For a number of years, the college ran student email on an internally hosted system. According to Rahman, what the old system lacked in features and storage, it made up for in stability, but "ultimately it was too limiting." With the previous system, students could forward their messages to an off-site location before storing them, so delivery could not be guaranteed. When college leadership decided that email would be the primary means of official communication to students, CPCC's Information Technology Services (ITS) team began looking into other options.

Solution

ITS thoroughly researched open source technologies, commercial software, email appliances and external solutions. The college Technology Advisory committee, consisting of faculty, administration and IT staff, convened to review the possibilities and narrowed down the list to two finalists, both hosted solutions from major corporations.

"Each solution had its advantages and disadvantages," recalls Associate CIO David Kim. "In the end, the Advisory committee unanimously voted for Google Apps for Education." Google provided seamless integration with the existing Active Directory authenticating system, more than 2 GB of email storage and the ability to store messages before forwarding them, thereby ensuring delivery. "Add to this capabilities like Docs and Google Talk, and the advantages of Google Apps were obvious," says Rahman.

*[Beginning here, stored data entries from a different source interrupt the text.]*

(** C4. The risk tier is a function of the depth value alone, with strict
    thresholds. For a float depth: above 0.5 it is "High", above 0.2 and at
    most 0.5 it is "Moderate", at most 0.2 it is "Low". For a depth that is
    a whole number (the default 0 of [stats.get], or a mean that the
    platform gives as an [int]) or a [bool]: from 1 on it is "High", up to
    0 it is "Low", no whole number lying between the thresholds. Each tier
    comes with its fixed recommendation; 0.6, 0.3, 0.05 and the boundaries
    0.5 and 0.2 fall as the thresholds say. *)
Theorem risk_thresholds (d : float) (n : Z) :
  ((0.5 <? d)%float = true ->
   risk (VFloat d) = Ok ("High", recommendation_high))
  /\ ((0.2 <? d)%float = true -> (d <=? 0.5)%float = true ->
      risk (VFloat d) = Ok ("Moderate", recommendation_moderate))
  /\ ((d <=? 0.2)%float = true ->
      risk (VFloat d) = Ok ("Low", recommendation_low))
  /\ (1 <= n -> risk (VInt n) = Ok ("High", recommendation_high))
  /\ (n <= 0 -> risk (VInt n) = Ok ("Low", recommendation_low))
  /\ risk (VBool true) = Ok ("High", recommendation_high)
  /\ risk (VBool false) = Ok ("Low", recommendation_low)
  /\ risk (VFloat 0.6) = Ok ("High", recommendation_high)
  /\ risk (VFloat 0.3) = Ok ("Moderate", recommendation_moderate)
  /\ risk (VFloat 0.05) = Ok ("Low", recommendation_low)
  /\ risk (VFloat 0.5) = Ok ("Moderate", recommendation_moderate)
  /\ risk (VFloat 0.2) = Ok ("Low", recommendation_low).
Proof.
  split; [apply risk_high|].
  split; [apply risk_moderate|].
  split; [apply risk_low|].
  split.
  { intros H. rewrite risk_int.
    destruct (Z.ltb_spec 0 n); [reflexivity|lia]. }
  split.
  { intros H. rewrite risk_int.
    destruct (Z.ltb_spec 0 n); [lia|reflexivity]. }
  repeat split; vm_compute; reflexivity.
Qed.

Lemma risk_thresholds_witness :
  (0.5 <? 0.75)%float = true
  /\ risk (VFloat 0.75) = Ok ("High", recommendation_high)
  /\ (0.2 <? 0.25)%float = true /\ (0.25 <=? 0.5)%float = true
  /\ risk (VFloat 0.25) = Ok ("Moderate", recommendation_moderate)
  /\ (0.125 <=? 0.2)%float = true
  /\ risk (VFloat 0.125) = Ok ("Low", recommendation_low)
  /\ 1 <= 3
  /\ risk (VInt 3) = Ok ("High", recommendation_high)
  /\ -2 <= 0
  /\ risk (VInt (-2)) = Ok ("Low", recommendation_low).
Proof.
  pose proof (risk_thresholds 0.75 3) as (Hh & _ & _ & Hi & _).
  pose proof (risk_thresholds 0.25 (-2)) as (_ & Hm & _ & _ & Hj & _).
  pose proof (risk_thresholds 0.125 0) as (_ & _ & Hl & _).
  split; [reflexivity|]. split; [apply Hh; reflexivity|].
  split; [reflexivity|]. split; [reflexivity|].
  split; [apply Hm; reflexivity|].
  split; [reflexivity|]. split; [apply Hl; reflexivity|].
  split; [lia|]. split; [apply Hi; lia|].
  split; [lia|]. apply Hj; lia.
Defined.

(** ** The flood-vulnerability node without a point *)

(** When either coordinate is falsy the node answers at once: no call is
    logged, the store is untouched. *)
Lemma flood_node_guard (w : World) (state : State) (st : store) :
  negb (truthy (get state "lat")) || negb (truthy (get state "lon")) = true ->
  flood_vulnerability_node w state st = (Ok (no_point_state state), st).
Proof.
  intros H. unfold flood_vulnerability_node. rewrite H. reflexivity.
Qed.

Lemma no_point_state_lookup (state : State) :
  no_point_state state !! "final_result" = Some (VStr missing_coordinates)
  /\ no_point_state state !! "map_data" = Some default_map_data.
Proof.
  unfold no_point_state. split.
  - rewrite lookup_insert_ne by discriminate. apply lookup_insert_eq.
  - apply lookup_insert_eq.
Qed.

(** C6. A state that reaches the node with latitude or longitude absent (or
    [None]): the Producer is not invoked (nothing is logged), [final_result]
    is the fixed "Missing coordinates" text, and the map payload carries that
    error text and the default center (11.0168, 76.9558), with no layers and
    no markers. *)
Theorem missing_coordinates_response (w : World) (state : State) (st : store) :
  get state "lat" = VNone \/ get state "lon" = VNone ->
  exists out,
    flood_vulnerability_node w state st = (Ok out, st)
    /\ out !! "final_result"
       = Some (VStr "Missing coordinates for flood analysis")
    /\ exists payload,
        out !! "map_data" = Some payload
        /\ field payload "error"
           = Some (VStr "Missing coordinates for flood analysis")
        /\ field payload "center"
           = Some (VDict [("lat", VFloat 11.0168); ("lng", VFloat 76.9558)])
        /\ field payload "layers" = None
        /\ field payload "markers" = None.
Proof.
  intros H. exists (no_point_state state).
  destruct (no_point_state_lookup state) as [Hr Hm].
  split.
  - apply flood_node_guard. destruct H as [H|H]; rewrite H; [reflexivity|].
    apply orb_true_r.
  - split; [exact Hr|]. exists default_map_data.
    split; [exact Hm|]. repeat split.
Qed.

After selecting Google Apps Education Edition, the college application architecture team began implementation. Rahman notes that it was vital that Google Apps cleanly integrate with existing systems. Google offered a single sign-on gateway via the SAML protocol that interacted with the college's single sign-on solution. This was a crucial factor in what Rahman describes as "a seamless transition" from internally hosted solutions to the Google-hosted system.

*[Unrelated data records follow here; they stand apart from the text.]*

Definition exec (w : W) (op : Op) : W :=
  match op with
  | OpLaunch parent target config =>
      match sessions w !! parent with
      | Some parentSession =>
          (buildVSSessionLauncher parentSession target config w).2
      | None => w
      end
  | OpSetName o newName => set_name o newName w
  | OpTick => tick w
  end.

Definition run (ops : list Op) (w : W) : W := foldl exec w ops.

End FlatSessionLauncher.

(** ** The earlier revision of the script *)

Module Part000.

(** [class VSConnectionStrategy], which owns the deferred handle here. *)
Module VSConnectionStrategy.
Record t : Type := mk {
  deferredChildConnection : nat;
  rootConnection : MessageEmitterConnection;
  sessionId : option string
}.

(** The constructor: [this.deferredChildConnection = getDeferred()]. *)
Definition new {K : Type} (rootConnection : MessageEmitterConnection)
    (sessionId : option string) (w : World K t) : t * World K t :=
  let '(d, w) := getDeferred w in
  (mk d rootConnection sessionId, w).

(** [init(telemetryReporter, logger)]. *)
Definition init {K : Type} (strat : t) (w : World K t) : World K t :=
  resolve (deferredChildConnection strat)
    (ChildConnection.mk (rootConnection strat) (sessionId strat)) w.

(** [getConnection()] returns the promise. *)
Definition getConnection (strat : t) : nat := deferredChildConnection strat.
End VSConnectionStrategy.

(** A session's [connection] is a promise of the connection. *)
Abbreviation W := (World nat VSConnectionStrategy.t).
Abbreviation SessionT := (Session.t nat VSConnectionStrategy.t).

(** [set name(newName)]: the notification is chained on the connection
    promise; the setter contains no other statement. *)
Definition set_name (o : nat) (newName : string) (w : W) : W :=
  match objects w !! o with
  | Some this =>
      then_ (VSDebugSession.childConnection this)
        (ThenDap (DapProcess (VSDebugSession.mockProcessId this) newName)) w
  | None => w
  end.

(** [get name()]. *)
Definition get_name (o : nat) (w : W) : option string :=
  VSDebugSession._name <$> objects w !! o.

(** Modelled from the spec: the session identifiers under which a Child
    Connection View is registered at the root connection. *)
Definition registered (w : W) : list (option string) :=
  (λ s, VSConnectionStrategy.sessionId (Session.strategy s)) <$> sessions w.

(** Modelled from the spec: [SessionManager.createNewSession] of
    [sessionManager], which is not among the sources. It supplies the
    reporting and logging handles to the connection strategy ([init]),
    takes the strategy's connection and registers the session. Registering
    a session identifier that is registered already is an error that aborts
    the creation of the session: the call throws ([None]), the strategy is
    not initialised and nothing is registered. *)
Definition createNewSession (debugSession : nat) (config : Config)
    (connectionStrat : VSConnectionStrategy.t) (w : W)
    : option SessionT * W :=
  let w := emit (EvCreateNewSession debugSession config connectionStrat) w in
  if decide (VSConnectionStrategy.sessionId connectionStrat ∈ registered w)
  then (None, w)
  else
    let w := VSConnectionStrategy.init connectionStrat w in
    let newSession :=
      Session.mk debugSession config connectionStrat
        (VSConnectionStrategy.getConnection connectionStrat) in
    (Some newSession, set_sessions (sessions w ++ [newSession]) w).

Definition buildConnectionStrategy (sessionId : option string) (w : W)
    : VSConnectionStrategy.t * W :=
  VSConnectionStrategy.new (rootConnection w) sessionId w.

(** [createSession]: the value of [createNewSession] is not used, its
    exception leaves [createSession]. *)
Definition createSession (sessionId : string) (name : string)
    (config : Config) (w : W) : Completion * W :=
  let w := emit (EvCreateSession (Some sessionId) name config) w in
  let '(connectionStrat, w) := buildConnectionStrategy (Some sessionId) w in
  let '(o, w) :=
    new_VSDebugSession
      (VSDebugSession.mk sessionId name
         (VSConnectionStrategy.getConnection connectionStrat)
         (mockProcessId w)) w in
  let w := set_mockProcessId (js_increment (mockProcessId w)) w in
  let '(newSession, w) := createNewSession o config connectionStrat w in
  match newSession with
  | Some _ => (Normal, w)
  | None => (Abrupt, w)
  end.

(** The callback returned by [buildVSSessionLauncher()]. An exception of
    [createSession] leaves the callback before [then] is called. *)
Definition buildVSSessionLauncher (parentSession : SessionT)
    (target : Target.t) (config : Config) (w : W) : Completion * W :=
  let childAttachConfig := spread_with_sessionId config (Target.id target) in
  let '(completion, w) :=
    createSession (Target.id target) (Target.name target)
      childAttachConfig w in
  match completion with
  | Normal =>
      (Normal,
       then_ (Session.connection parentSession)
         (ThenSend (attachedChildSession childAttachConfig)) w)
  | Abrupt => (Abrupt, w)
  end.

(** [new VSSessionManager(inputStream, outputStream)]. *)
Definition constructor (root : MessageEmitterConnection)
    (inputStream outputStream : Stream) : W :=
  let w := mkWorld 1 root [] [] [] [] [] in
  let '(completion, w) := createSession "" "rootSession" ∅ w in
  match completion with
  | Normal => emit (EvInit root inputStream outputStream) w
  | Abrupt => w
  end.

Inductive Op : Type :=
| OpLaunch (parent : nat) (target : Target.t) (config : Config)
| OpSetName (o : nat) (newName : string)
| OpTick.

Definition exec (w : W) (op : Op) : W :=
  match op with
  | OpLaunch parent target config =>
      match sessions w !! parent with
      | Some parentSession =>
          (buildVSSessionLauncher parentSession target config w).2
      | None => w
      end
  | OpSetName o newName => set_name o newName w
  | OpTick => tick w
  end.

Definition run (ops : list Op) (w : W) : W := foldl exec w ops.

End Part000.

(** ** What the trace shows *)

(** The messages passed to [_send], with the connection they went out on. *)
Definition sent {S : Type} (tr : list (Event S))
    : list (ChildConnection.t * JsVal) :=
  omap (λ e, match e with EvSend c msg => Some (c, msg) | _ => None end) tr.

(** The [process] notifications, with the connection they went out on. *)
Definition processes {S : Type} (tr : list (Event S))
    : list (ChildConnection.t * Z * string) :=
  omap (λ e, match e with EvProcess c pid n => Some (c, pid, n) | _ => None end)
    tr.

(** The calls of [resolve] on the handle [d]. *)
Definition resolutions {S : Type} (d : nat) (tr : list (Event S))
    : list ChildConnection.t :=
  omap (λ e, match e with
             | EvResolve d' c => if decide (d' = d) then Some c else None
             | _ => None
             end) tr.

(** ** Sample inputs *)

(** The script's own last statement,
    [new VSSessionManager(process.stdin, process.stdout)], and a child
    target as the adapter reports them. *)
Definition stdin : Stream := StreamRef 0.
Definition stdout : Stream := StreamRef 1.
Definition root0 : MessageEmitterConnection := RootRef 0.
Definition child1 : Target.t := Target.mk "child-1" "worker".

Definition flat_started : FlatSessionLauncher.W :=
  FlatSessionLauncher.constructor root0 stdin stdout.
Definition part000_started : Part000.W :=
  Part000.constructor root0 stdin stdout.

(** The root [Session] that the constructor registers in the earlier
    revision. *)
Definition part000_rootSession : Part000.SessionT :=
  Session.mk 0%nat ∅ (Part000.VSConnectionStrategy.mk 0 root0 (Some "")) 0%nat.

(** The root [Session] that the constructor of [flatSessionLauncher.ts]
    registers, and a child target whose id is the empty string. *)
Definition flat_rootSession : FlatSessionLauncher.SessionT :=
  Session.mk 0%nat ∅ (FlatSessionLauncher.VSConnectionStrategy.mk root0 None)
    (ChildConnection.mk root0 None).

(** The world inside the constructor of [flatSessionLauncher.ts] when the
    root session object has just been built: its handle is pending. *)
Definition flat_pending : FlatSessionLauncher.W :=
  mkWorld 2 root0 [] [VSDebugSession.mk "root" "rootSession" 0 1]
    [Pending []] [] [EvCreateSession None "rootSession" ∅].

(** The started managers after the root session has asked for the child
    [child1] once: the session identifier ["child-1"] is registered. *)
Definition flat_child1_launched : FlatSessionLauncher.W :=
  FlatSessionLauncher.run [FlatSessionLauncher.OpLaunch 0 child1 ∅]
    flat_started.
Definition part000_child1_launched : Part000.W :=
  Part000.run [Part000.OpLaunch 0 child1 ∅] part000_started.

(** ** Statements of the specification that are compared with the code *)

(** The root session as the specification describes it: startup leaves
    exactly one session object, named [rootSession], whose identifier is
    empty. *)
Definition root_session_without_identifier {K S : Type} (w : World K S)
    : Prop :=
  ∃ this,
    objects w = [this] ∧
    VSDebugSession.id this = "" ∧
    VSDebugSession._name this = "rootSession".

(** The session object [o] is renamed to each of [names] in turn, then its
    handle [d] is resolved with [c] and the microtasks run. *)
Definition renamed_then_resolved {K S : Type}
    (set_name : nat → string → World K S → World K S)
    (o d : nat) (c : ChildConnection.t) (names : list string)
    (w : World K S) : World K S :=
  run_jobs (2 * length names)
    (resolve d c (foldl (λ w n, set_name o n w) w names)).

(** The notification policy as the specification describes it: however
    many names were assigned, one notification, with the last name. *)
Definition one_notification_with_final_name {K S : Type}
    (set_name : nat → string → World K S → World K S)
    (o d : nat) (c : ChildConnection.t) (pid : Z) (names : list string)
    (finalName : string) (w : World K S) : Prop :=
  processes (trace (renamed_then_resolved set_name o d c names w)) =
  processes (trace w) ++ [(c, pid, finalName)].



(** The handle that a call of [createSession] creates is resolved once, as
    the specification describes it. *)
Definition Flat_created_handle_resolved_once (sessionId : option string)
    (name : string) (config : Config) (w : FlatSessionLauncher.W) : Prop :=
  let w' := (FlatSessionLauncher.createSession sessionId name config w).2 in
  ∃ conn,
    resolutions (length (promises w)) (trace w') = [conn] ∧
    promises w' !! length (promises w) = Some (Fulfilled conn).

(** Every launch sends one message on the parent's connection, as the
    specification describes it. *)
Definition Flat_launch_sends_one_message
    (parentSession : FlatSessionLauncher.SessionT) (target : Target.t)
    (config : Config) (w : FlatSessionLauncher.W) : Prop :=
  sent (trace (FlatSessionLauncher.buildVSSessionLauncher parentSession
                 target config w).2) =
  sent (trace w) ++
  [(Session.connection parentSession,
    attachedChildSession (spread_with_sessionId config (Target.id target)))].

(** The counter grows with every call of [createSession], as the
    specification describes it. *)
Definition Flat_counter_strictly_increases (sessionId : option string)
    (name : string) (config : Config) (w : FlatSessionLauncher.W) : Prop :=
  mockProcessId w <
  mockProcessId (FlatSessionLauncher.createSession sessionId name config w).2.


Definition Part000_one_root (root : MessageEmitterConnection)
    (w : Part000.W) : Prop :=
  rootConnection w = root ∧
  Forall
    (λ s,
       Part000.VSConnectionStrategy.rootConnection (Session.strategy s)
         = root ∧
       promises w !! Session.connection s =
         Some (Fulfilled
                 (ChildConnection.mk root
                    (Part000.VSConnectionStrategy.sessionId
                       (Session.strategy s)))))
    (sessions w).

(** What one microtask appends to the queue and to the trace. *)
Definition job_spawn (j : Job) : list Job :=
  match j with
  | JConn c (ThenDap k) => [JDap (dap c) k]
  | _ => []
  end.

Definition job_events {S : Type} (j : Job) : list (Event S) :=
  match j with
  | JConn c (ThenDap k) => []
  | JConn c (ThenSend msg) => [EvSend c msg]
  | JDap c (DapProcess pid n) => [EvProcess c pid n]
  end.

(** ** Invariants of a running manager *)

(** Every handle that exists has seen one call of [resolve] and holds the
    connection of that call, or has seen none and is pending; no call names
    a handle that does not exist yet. *)
Definition handles_resolved_at_most_once {K S : Type} (w : World K S)
    : Prop :=
  ∀ d : nat,
    ((d < length (promises w))%nat →
     (∃ conn, resolutions d (trace w) = [conn] ∧
              promises w !! d = Some (Fulfilled conn)) ∨
     (resolutions d (trace w) = [] ∧
      ∃ ks, promises w !! d = Some (Pending ks))) ∧
    ((length (promises w) ≤ d)%nat → resolutions d (trace w) = []).

(** The largest number that the counter reaches. *)
Definition counter_limit : Z := 2 ^ 53.

(** A manager whose counter stands at the limit, as it does once
    [counter_limit - 1] session objects have been made; its other fields are
    those of the started manager. *)
Definition flat_saturated : FlatSessionLauncher.W :=
  set_mockProcessId counter_limit flat_started.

Provisioning current and future student email accounts went smoothly as well. CPCC developed a solution to build email addresses in batches for existing students, quickly generating more than 170,000 accounts. New students automatically receive email addresses the moment they complete their application to the college.

The college then kicked off a marketing campaign with flyers, postcards, email, and web spotlights, highlighting the partnership with Google. "The Google alliance really bumped up student confidence and showed that we are providing the best of the best to students," says Director of Web Development Ken Ingle.

The biggest potential stumbling block was how to migrate more than 30 million email messages to the new system without affecting student email access. Google provided a tool that matched the Google account with the old account and automatically migrated all email to each student's new inbox. "In less than 24 hours, more than 30 million messages were migrated to Gmail with all folder structures maintained through the Google tagging interface," recalls Rahman. "The Google team has been extremely responsive and the migration has been a huge success for the college."

Results

On May 19, 2007, Google Apps went live for students. Gmail has become the college standard for all official student communication. Students have readily adopted Google Talk for interaction with peers, advisors and faculty. Google Docs is accessible to students and its use is rising rapidly. "With Docs, groups of students can work together, retain versions of documents as they progress and access their information at any time and place—it's quickly transforming the learning experience," says Rahman.

As a next step, Rahman and his team are rolling out Google Calendar, including automatic population of student class schedules, academic and special events. "Each service in Google Apps Education Edition provides a unique benefit to our students. At this point, Gmail and the 2GB on-line storage have provided the greatest return for our college community, but the possibilities for enhanced collaboration and communication are virtually endless."

About Google Apps Education Edition

Google Apps Education Edition is a free suite of hosted communication & collaboration applications designed for schools and universities. Google Apps includes Gmail (webmail services), Google Calendar (shared calendaring), Google Talk (instant messaging and voice over IP), Google Docs (online document creation & sharing) and a Start Page for creating a customizable homepage on a specific domain, as well as administrative tools, customer support, and access to APIs to integrate Google Apps with existing IT systems.